RFeedParser is one of the ruby gems to parse rss feeds. Its a translation of Mark Pilgrims's Universal Feed Parser from Python into Ruby. It has a few dependencies and requires you to install a few other gems. The installation instructions are simple and the usage is simple.
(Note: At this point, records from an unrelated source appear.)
(** The four pieces of the pattern around its values, and its end. *)
Definition p_serial : list Z := [123; 34; 115; 101; 114; 105; 97; 108; 34; 58].
Definition p_topic : list Z := [44; 34; 116; 111; 112; 105; 99; 34; 58; 34].
Definition p_weight : list Z := [34; 44; 34; 119; 101; 105; 103; 104; 116; 34; 58].
Definition p_id : list Z := [44; 34; 105; 100; 34; 58; 34].
Definition p_end : list Z := [34; 125].

Definition PATTERN (serial : Z) (topic : list Z) (weight : Z) (id : list Z) : list Z :=
  p_serial ++ fmt_u serial ++ p_topic ++ topic ++ p_weight ++ fmt_d weight ++ p_id ++ id ++ p_end.

(** [buf] is the array of 64 characters, [ibuf] the one of [i2s]. *)
Definition load_ (buf ibuf : list Z) (data : Data) : outcome Output :=
  let x := b_ data in
  let error := u8 (Z.shiftr x ERROR_OFFSET) in
  let block := Z.land x BLOCK_MASK in
  let topic := RetrieveTopic x in
  w ← (if decide (error ≠ 0) then atoi BAD else Ret (s16 (Z.land (Z.shiftr x WEIGHT_OFFSET) WEIGHT_MASK)));
  id ← (if decide (block ≠ 0) then i2s (Z.land x BLOCK_MASK) ibuf else Ret NONE);
  '(_, buf) ← sprintf buf 0 (PATTERN (a_ data) topic w id);
  s ← c_string buf;
  Ret (MkOutput s topic).

Definition Decode (buf ibuf : list Z) (x : Data) : outcome Output := load_ buf ibuf x.

(** ** io/notifier.h: the weight out of the text *)
Fixpoint find (c : Z) (s : list Z) (k : nat) : option nat :=
  match s with
  | [] => None
  | x :: s => if decide (x = c) then Some k else find c s (S k)
  end.

(** [json.find(c, k)] *)
Definition find_from (c : Z) (s : list Z) (k : nat) : option nat := find c (drop k s) k.

(** What is left of the string; the length given to [substr] wraps around when
    the comma comes before the colon, and then all the rest is taken. *)
Definition j2s (json : list Z) : list Z :=
  match find_from 119 json 0 with
  | None => json
  | Some k =>
      match find_from 58 json k, find_from 44 json k with
      | Some i, Some j => if decide (i + 1 ≤ j)%nat then take (j - (i + 1)) (drop (i + 1) json) else drop (i + 1) json
      | _, _ => json
      end
  end.

(** ** Decimal digits *)
Definition digits (s : list Z) : Prop := Forall (λ c, 48 ≤ c ≤ 57) s.

Lemma dec_loop_digits f n : 0 ≤ n → digits (dec_loop f n).
Proof.
  revert n. induction f as [|f IH]; intros n Hn; cbn [dec_loop]; [constructor|]. case_decide.
  - constructor; [lia|constructor].
  - apply Forall_app. split; [apply IH, Z.div_pos; lia|]. constructor; [mlia|constructor].
Qed.

Lemma dec_loop_value f n acc r :
  0 ≤ n < 10 ^ Z.of_nat f → (0 < f)%nat → digits_value acc (dec_loop f n ++ r) = digits_value (acc * 10 ^ zlen (dec_loop f n) + n) r.
Proof.
  revert n acc r. induction f as [|f IH]; intros n acc r Hn Hf; [lia|]. cbn [dec_loop]. case_decide as Hd.
  - cbn [app length digits_value]. unfold is_digit. rewrite bool_decide_true by lia. f_equal. lia.
  - rewrite Nat2Z.inj_succ, Z.pow_succ_r in Hn by lia. rewrite <- app_assoc.
    destruct f as [|f]; [cbn in Hn; lia|]. rewrite IH by (try lia; mlia). cbn [app digits_value].
    unfold is_digit. rewrite bool_decide_true by mlia. f_equal. rewrite length_app. cbn [length].
    rewrite Nat2Z.inj_add, Z.pow_add_r by lia. change (10 ^ Z.of_nat 1) with 10. mlia.
Qed.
One of the dependencies for this was hpricot. Everything was working fine till one day, I updated my hpricot gem and did a cleanup of my rubygems. I started getting an error:

balpreet-pankajs-macbook:digg balpreetpankaj$ ruby bloo.rb
/Library/Ruby/Site/1.8/rubygems.rb:142:in `activate': can't activate hpricot (= 0.6, runtime), already activated hpricot-0.6.164 (Gem::Exception)
from /Library/Ruby/Site/1.8/rubygems.rb:158:in `activate'
from /Library/Ruby/Site/1.8/rubygems.rb:157:in `each'
from /Library/Ruby/Site/1.8/rubygems.rb:157:in `activate'
from /Library/Ruby/Site/1.8/rubygems/custom_require.rb:31:in `require'
from /Library/Ruby/Gems/1.8/gems/activesupport-2.1.2/lib/active_support/dependencies.rb:510:in `require'
from /Library/Ruby/Gems/1.8/gems/activesupport-2.1.2/lib/active_support/dependencies.rb:355:in `new_constants_in'
from /Library/Ruby/Gems/1.8/gems/activesupport-2.1.2/lib/active_support/dependencies.rb:510:in `require'

After a little digging arnd with rubygems, I figured out that the rfeedparser has a requirement of running with a hpricot gem with version = 0.6. I changed that to >= 0.6 and things started working fine. I was using version 0.9.951 of rfeedparser. If you use rfeedparser and run into a similar problem, this is how you fix it:

1) Update the gemspec for rfeedparser. Go to your gem installation dir. You can find this by doing:
gem env gempath
Then edit the $gemPATH/specifications/rfeedparser0.9.951.gemspec and update all references of hpricot from "=0.6" to ">=0.6".
2). Go to $GEMPATH/gems/rfeedparser-0.9.951/lib/rfeedparser.rb and again update the reference of hpricot.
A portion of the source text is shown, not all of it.